What to work on: Your job is to copy the lines from the material that include "simpl".
+ + +
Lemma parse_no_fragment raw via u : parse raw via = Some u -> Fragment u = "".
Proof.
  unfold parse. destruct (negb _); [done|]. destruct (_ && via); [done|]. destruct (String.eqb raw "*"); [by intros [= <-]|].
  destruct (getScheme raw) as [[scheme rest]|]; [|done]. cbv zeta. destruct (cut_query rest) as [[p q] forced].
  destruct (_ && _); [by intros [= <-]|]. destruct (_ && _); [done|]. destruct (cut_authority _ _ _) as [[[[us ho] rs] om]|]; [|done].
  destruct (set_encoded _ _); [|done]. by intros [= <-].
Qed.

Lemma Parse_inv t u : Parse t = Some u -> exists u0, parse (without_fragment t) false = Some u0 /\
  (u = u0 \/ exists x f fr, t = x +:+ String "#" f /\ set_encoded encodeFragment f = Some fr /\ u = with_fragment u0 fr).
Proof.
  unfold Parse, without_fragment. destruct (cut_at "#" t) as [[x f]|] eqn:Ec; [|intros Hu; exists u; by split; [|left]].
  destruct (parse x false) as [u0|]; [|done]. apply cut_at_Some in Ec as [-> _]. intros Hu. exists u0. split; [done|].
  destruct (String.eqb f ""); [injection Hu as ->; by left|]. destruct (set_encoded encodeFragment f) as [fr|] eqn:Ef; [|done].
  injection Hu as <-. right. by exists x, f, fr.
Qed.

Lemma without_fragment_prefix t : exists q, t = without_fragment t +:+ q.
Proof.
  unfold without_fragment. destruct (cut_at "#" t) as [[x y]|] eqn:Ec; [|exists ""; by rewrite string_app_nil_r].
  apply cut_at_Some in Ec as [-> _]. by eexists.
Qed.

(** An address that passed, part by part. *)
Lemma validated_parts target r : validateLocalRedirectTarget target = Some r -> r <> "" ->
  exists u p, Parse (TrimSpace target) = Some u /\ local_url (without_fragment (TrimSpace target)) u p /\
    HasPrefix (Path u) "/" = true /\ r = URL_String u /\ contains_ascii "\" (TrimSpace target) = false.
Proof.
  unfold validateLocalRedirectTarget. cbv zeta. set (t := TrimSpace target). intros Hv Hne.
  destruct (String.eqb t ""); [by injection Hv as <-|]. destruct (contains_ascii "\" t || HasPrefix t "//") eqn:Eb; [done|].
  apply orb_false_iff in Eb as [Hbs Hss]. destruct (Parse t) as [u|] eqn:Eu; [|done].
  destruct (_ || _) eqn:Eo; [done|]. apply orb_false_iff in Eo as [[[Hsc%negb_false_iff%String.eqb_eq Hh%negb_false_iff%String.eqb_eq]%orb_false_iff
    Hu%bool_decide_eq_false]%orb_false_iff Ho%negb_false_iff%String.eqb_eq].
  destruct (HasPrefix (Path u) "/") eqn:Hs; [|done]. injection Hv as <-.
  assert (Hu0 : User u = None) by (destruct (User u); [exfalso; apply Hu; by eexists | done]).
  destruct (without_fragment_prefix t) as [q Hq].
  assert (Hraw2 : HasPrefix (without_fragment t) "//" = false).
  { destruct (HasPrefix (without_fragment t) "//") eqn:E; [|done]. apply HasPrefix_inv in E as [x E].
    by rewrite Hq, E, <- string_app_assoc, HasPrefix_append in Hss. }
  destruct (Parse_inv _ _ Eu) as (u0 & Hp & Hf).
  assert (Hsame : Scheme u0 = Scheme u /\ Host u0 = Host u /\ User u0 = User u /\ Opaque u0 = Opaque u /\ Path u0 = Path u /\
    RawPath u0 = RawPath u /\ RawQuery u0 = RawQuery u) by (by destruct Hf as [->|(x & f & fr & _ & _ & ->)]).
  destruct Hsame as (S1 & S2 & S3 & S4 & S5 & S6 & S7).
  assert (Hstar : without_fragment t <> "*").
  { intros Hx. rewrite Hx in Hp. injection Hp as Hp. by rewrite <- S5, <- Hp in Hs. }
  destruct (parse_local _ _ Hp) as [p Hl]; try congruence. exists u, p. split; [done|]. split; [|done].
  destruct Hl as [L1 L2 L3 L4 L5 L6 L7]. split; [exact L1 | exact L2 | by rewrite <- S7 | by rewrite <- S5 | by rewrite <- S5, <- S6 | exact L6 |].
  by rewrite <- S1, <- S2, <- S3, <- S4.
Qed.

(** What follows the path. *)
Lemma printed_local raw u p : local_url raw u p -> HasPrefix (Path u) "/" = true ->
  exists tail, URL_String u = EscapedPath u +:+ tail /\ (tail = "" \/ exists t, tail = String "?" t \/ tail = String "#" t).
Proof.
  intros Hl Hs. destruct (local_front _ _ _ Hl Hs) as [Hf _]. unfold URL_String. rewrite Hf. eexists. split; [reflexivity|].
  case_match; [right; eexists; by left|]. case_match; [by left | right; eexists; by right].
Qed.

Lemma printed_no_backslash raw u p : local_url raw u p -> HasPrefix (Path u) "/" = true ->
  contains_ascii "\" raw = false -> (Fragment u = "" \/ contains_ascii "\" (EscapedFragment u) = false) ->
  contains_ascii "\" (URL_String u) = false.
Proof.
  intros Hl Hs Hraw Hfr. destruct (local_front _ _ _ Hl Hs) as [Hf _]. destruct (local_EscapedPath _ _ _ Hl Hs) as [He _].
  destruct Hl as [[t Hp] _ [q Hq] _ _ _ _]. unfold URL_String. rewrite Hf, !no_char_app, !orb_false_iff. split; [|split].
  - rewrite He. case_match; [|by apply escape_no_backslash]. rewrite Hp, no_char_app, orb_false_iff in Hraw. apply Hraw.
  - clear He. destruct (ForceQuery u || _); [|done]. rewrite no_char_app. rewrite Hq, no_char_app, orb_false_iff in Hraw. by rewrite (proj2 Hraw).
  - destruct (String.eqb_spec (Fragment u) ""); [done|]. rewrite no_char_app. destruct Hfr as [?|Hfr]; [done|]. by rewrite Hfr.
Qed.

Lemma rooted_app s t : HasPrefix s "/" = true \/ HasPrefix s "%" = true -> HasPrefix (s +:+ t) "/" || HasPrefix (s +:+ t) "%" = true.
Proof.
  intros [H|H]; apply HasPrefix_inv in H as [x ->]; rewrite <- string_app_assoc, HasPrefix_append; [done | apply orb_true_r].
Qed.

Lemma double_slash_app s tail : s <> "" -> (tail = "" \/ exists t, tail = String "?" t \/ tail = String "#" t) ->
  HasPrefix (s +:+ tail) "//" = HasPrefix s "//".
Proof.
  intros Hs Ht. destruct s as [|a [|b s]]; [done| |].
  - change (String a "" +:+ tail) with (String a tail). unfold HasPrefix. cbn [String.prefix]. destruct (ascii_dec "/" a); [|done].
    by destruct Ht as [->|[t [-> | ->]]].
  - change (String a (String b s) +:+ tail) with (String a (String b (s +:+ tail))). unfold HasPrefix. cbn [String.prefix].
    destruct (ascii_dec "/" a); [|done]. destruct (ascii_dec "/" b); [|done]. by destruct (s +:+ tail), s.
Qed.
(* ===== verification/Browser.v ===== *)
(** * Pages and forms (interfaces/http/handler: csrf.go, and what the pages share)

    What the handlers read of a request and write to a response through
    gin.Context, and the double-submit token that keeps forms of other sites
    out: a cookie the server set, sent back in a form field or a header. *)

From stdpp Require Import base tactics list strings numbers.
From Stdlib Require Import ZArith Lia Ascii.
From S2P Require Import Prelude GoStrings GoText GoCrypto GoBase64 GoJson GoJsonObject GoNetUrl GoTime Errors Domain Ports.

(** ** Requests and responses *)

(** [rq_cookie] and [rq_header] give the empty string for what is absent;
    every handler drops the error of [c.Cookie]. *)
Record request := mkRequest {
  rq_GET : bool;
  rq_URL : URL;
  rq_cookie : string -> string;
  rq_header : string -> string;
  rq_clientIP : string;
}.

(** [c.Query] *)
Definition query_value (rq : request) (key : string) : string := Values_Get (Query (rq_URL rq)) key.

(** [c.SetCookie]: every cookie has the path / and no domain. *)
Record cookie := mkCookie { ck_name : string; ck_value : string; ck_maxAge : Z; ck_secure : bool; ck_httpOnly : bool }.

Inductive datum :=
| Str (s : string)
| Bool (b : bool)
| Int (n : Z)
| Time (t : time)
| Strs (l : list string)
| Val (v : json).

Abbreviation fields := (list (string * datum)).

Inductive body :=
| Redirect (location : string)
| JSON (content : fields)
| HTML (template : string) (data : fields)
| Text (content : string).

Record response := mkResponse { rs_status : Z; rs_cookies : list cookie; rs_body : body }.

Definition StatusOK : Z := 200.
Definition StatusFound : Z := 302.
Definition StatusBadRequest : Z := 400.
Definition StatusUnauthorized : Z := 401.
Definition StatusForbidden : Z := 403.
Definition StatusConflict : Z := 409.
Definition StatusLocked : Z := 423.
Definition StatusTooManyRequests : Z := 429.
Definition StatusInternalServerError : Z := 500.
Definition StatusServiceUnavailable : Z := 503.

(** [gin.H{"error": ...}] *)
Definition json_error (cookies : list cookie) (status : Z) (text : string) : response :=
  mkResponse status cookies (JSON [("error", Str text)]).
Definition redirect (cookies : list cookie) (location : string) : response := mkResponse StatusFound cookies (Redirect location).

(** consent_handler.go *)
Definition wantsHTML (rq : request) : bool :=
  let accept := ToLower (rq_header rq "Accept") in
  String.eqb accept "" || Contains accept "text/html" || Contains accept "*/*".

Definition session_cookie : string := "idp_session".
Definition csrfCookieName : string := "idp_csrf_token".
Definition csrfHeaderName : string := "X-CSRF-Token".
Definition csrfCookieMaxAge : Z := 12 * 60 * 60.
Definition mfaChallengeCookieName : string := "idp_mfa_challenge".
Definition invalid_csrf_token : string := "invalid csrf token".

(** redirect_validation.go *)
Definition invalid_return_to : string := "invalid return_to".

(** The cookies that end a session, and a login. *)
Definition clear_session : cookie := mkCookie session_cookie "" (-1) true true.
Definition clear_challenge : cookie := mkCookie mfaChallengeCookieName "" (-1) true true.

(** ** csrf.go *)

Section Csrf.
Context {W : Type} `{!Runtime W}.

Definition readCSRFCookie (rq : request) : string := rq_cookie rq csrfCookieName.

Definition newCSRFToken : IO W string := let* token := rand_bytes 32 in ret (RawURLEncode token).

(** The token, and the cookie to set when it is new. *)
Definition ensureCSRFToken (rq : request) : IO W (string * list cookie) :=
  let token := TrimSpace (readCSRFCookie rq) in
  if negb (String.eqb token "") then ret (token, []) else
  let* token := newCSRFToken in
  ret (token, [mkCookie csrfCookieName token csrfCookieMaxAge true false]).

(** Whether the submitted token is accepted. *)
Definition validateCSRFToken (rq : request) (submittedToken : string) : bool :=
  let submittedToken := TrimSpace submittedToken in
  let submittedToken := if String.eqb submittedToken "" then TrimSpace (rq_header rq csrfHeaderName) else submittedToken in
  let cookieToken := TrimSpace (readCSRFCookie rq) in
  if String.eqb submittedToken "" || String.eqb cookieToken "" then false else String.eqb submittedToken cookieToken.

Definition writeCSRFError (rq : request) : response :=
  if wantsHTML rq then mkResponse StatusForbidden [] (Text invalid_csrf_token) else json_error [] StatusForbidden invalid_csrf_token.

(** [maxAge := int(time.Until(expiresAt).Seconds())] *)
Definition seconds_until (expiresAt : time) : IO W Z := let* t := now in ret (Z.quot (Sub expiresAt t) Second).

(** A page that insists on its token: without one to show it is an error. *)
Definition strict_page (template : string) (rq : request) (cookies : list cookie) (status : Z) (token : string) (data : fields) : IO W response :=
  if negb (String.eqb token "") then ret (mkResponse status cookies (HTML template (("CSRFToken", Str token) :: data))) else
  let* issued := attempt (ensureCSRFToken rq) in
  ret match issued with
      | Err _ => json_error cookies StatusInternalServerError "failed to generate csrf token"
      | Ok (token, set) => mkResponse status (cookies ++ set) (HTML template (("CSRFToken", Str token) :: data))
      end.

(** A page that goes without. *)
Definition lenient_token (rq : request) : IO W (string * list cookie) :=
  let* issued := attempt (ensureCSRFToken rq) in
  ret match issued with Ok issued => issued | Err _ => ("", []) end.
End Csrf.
+ + +
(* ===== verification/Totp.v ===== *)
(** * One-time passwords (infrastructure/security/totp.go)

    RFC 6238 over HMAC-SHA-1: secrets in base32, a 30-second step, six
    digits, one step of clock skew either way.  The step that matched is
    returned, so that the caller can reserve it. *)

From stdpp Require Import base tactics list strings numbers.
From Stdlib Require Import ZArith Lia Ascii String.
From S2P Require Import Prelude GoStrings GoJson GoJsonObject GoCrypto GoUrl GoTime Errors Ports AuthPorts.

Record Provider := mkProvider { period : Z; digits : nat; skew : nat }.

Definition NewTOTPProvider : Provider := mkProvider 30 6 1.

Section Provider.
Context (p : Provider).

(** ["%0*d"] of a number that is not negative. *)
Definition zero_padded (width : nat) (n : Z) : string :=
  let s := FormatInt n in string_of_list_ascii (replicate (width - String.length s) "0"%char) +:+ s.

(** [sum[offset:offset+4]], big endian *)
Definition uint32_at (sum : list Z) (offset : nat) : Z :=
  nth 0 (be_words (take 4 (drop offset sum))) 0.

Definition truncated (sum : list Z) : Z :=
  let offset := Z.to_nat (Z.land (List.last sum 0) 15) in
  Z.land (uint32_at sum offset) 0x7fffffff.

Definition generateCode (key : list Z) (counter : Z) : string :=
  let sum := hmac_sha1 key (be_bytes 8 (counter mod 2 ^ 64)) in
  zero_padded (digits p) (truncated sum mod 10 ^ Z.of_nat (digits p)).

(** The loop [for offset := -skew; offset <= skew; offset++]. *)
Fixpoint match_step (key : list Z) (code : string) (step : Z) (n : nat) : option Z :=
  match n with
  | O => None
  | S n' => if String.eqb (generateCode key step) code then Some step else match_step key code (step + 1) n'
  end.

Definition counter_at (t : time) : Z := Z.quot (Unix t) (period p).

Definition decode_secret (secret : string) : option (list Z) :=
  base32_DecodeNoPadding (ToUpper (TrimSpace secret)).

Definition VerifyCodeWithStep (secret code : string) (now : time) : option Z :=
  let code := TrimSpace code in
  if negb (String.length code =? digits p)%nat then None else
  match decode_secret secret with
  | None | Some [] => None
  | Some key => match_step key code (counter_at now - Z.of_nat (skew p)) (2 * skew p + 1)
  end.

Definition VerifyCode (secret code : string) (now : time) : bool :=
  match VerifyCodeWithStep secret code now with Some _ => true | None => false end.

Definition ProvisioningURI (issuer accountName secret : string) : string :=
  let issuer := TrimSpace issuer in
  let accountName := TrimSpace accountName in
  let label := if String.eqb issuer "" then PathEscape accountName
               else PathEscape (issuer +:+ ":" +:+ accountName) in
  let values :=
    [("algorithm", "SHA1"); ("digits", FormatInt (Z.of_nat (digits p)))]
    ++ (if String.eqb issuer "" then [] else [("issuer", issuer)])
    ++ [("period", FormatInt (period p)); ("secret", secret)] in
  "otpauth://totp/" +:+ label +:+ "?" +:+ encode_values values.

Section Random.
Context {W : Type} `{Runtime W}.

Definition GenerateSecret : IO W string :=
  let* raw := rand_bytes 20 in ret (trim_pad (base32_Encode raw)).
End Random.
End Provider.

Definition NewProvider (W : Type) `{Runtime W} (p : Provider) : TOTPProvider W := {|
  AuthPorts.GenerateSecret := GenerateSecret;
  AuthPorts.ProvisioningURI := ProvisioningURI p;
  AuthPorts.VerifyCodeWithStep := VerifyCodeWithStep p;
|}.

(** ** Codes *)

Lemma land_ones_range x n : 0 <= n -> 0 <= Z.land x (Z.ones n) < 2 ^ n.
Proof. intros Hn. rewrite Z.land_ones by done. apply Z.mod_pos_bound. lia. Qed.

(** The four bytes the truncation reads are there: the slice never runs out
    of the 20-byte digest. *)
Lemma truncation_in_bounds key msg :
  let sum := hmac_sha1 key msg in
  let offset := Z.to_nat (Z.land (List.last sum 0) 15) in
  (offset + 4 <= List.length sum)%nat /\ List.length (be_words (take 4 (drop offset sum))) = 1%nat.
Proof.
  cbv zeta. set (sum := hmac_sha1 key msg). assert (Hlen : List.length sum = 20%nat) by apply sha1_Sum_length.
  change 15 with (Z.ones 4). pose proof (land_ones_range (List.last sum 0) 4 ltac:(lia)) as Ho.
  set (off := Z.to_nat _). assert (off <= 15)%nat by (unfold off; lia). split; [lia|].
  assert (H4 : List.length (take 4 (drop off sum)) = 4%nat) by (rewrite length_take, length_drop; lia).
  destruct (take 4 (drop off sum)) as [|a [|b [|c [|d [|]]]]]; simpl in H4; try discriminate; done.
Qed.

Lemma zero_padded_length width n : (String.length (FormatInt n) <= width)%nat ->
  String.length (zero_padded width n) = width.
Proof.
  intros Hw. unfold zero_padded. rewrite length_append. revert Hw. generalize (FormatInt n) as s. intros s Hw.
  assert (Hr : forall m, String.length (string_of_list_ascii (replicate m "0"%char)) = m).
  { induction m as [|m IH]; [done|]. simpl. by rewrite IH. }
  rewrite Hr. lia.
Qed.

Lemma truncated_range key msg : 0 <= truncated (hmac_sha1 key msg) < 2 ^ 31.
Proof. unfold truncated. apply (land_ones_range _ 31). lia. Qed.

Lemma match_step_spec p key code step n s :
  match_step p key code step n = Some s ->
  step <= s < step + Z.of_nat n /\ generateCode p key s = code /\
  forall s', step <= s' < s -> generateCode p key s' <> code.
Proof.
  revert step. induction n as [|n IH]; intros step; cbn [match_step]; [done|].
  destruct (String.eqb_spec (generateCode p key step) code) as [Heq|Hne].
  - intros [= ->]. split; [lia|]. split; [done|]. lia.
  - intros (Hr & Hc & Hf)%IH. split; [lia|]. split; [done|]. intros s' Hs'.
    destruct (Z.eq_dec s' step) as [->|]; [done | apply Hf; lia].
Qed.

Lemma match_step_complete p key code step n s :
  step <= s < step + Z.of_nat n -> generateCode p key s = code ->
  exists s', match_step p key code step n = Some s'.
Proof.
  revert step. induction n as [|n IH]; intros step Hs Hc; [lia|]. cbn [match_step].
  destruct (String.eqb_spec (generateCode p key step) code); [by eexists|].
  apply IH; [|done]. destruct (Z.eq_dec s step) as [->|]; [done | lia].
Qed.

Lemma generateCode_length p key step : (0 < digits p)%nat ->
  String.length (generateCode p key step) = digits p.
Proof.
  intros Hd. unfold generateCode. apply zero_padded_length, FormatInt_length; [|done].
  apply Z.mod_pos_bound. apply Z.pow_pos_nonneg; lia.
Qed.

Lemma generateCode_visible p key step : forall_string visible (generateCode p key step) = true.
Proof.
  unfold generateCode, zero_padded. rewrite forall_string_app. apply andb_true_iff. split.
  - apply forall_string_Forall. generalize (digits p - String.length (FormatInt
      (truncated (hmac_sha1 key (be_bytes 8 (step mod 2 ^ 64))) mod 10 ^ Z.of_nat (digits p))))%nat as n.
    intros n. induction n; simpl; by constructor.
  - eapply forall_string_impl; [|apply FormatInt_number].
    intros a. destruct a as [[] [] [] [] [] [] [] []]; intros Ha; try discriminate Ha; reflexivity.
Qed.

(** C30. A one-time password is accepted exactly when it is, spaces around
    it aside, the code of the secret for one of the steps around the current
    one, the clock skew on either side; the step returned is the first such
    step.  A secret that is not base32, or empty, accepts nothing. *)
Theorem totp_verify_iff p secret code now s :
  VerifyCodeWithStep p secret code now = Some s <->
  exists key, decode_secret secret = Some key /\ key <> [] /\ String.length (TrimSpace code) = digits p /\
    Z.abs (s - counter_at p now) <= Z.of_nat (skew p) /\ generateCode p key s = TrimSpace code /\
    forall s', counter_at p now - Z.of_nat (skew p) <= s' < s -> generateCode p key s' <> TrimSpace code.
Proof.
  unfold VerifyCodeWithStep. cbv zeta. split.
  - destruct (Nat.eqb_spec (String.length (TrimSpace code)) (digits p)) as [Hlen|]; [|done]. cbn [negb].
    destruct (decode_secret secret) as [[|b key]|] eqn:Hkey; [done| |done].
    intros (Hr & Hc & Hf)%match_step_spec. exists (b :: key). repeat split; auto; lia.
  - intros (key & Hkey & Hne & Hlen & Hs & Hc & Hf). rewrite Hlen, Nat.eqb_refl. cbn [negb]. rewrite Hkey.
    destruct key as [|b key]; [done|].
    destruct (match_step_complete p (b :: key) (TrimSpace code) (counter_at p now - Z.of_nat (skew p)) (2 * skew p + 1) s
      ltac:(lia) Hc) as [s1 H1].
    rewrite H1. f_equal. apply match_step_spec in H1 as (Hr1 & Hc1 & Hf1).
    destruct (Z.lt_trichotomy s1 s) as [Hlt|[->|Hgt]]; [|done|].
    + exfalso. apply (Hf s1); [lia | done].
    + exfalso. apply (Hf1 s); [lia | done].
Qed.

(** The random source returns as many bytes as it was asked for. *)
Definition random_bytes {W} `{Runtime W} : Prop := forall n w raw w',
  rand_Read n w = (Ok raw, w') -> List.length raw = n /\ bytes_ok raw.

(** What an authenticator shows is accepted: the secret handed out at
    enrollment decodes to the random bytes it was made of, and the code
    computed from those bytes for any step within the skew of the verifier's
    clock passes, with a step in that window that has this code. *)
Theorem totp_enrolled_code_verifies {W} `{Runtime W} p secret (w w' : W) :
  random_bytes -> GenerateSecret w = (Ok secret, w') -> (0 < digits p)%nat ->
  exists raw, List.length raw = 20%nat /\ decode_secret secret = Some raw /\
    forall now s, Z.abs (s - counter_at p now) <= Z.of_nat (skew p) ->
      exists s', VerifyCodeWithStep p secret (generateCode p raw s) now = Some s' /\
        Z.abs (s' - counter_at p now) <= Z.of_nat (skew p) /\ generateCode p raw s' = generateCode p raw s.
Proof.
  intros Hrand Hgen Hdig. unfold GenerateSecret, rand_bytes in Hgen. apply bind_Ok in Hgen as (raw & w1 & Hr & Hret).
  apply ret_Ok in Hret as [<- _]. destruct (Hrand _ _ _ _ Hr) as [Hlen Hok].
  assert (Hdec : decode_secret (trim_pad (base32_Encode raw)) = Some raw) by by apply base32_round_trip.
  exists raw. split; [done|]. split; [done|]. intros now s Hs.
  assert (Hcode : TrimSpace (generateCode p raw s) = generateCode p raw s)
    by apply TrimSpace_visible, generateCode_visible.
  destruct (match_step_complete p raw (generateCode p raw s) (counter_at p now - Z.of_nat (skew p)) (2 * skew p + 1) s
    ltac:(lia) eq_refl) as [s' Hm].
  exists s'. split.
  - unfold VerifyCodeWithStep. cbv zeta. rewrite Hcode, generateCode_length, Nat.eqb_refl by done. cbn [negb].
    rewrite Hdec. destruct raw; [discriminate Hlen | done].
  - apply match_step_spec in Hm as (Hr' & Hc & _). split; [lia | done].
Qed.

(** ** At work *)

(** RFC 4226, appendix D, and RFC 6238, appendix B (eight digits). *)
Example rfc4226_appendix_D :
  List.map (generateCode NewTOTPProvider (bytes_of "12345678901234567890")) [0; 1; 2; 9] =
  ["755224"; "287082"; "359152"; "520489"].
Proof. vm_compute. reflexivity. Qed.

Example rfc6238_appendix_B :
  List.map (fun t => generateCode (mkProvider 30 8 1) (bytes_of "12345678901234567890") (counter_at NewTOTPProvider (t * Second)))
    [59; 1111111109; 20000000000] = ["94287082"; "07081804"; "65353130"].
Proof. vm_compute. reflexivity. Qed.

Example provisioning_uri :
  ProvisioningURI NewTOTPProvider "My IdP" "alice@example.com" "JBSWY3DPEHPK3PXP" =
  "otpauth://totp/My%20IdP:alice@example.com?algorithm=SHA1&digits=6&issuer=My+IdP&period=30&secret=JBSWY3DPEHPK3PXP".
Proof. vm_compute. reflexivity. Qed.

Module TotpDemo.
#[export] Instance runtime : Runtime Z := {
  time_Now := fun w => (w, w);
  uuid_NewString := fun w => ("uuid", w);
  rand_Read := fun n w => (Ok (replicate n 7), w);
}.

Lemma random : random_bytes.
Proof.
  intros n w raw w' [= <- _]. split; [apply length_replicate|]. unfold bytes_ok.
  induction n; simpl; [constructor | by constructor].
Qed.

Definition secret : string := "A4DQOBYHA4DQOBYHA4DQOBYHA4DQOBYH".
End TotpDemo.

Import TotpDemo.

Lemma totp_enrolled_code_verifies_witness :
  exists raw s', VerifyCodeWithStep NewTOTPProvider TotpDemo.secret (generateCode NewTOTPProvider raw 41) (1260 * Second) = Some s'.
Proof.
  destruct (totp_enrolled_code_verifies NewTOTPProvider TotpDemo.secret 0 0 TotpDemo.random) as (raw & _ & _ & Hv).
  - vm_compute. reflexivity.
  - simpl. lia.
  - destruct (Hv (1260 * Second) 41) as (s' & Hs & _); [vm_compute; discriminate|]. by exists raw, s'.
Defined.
+ + +
Solution:
  destruct (take 4 (drop off sum)) as [|a [|b [|c [|d [|]]]]]; simpl in H4; try discriminate; done.
  { induction m as [|m IH]; [done|]. simpl. by rewrite IH. }
    intros n. induction n; simpl; by constructor.
  induction n; simpl; [constructor | by constructor].
  - simpl. lia.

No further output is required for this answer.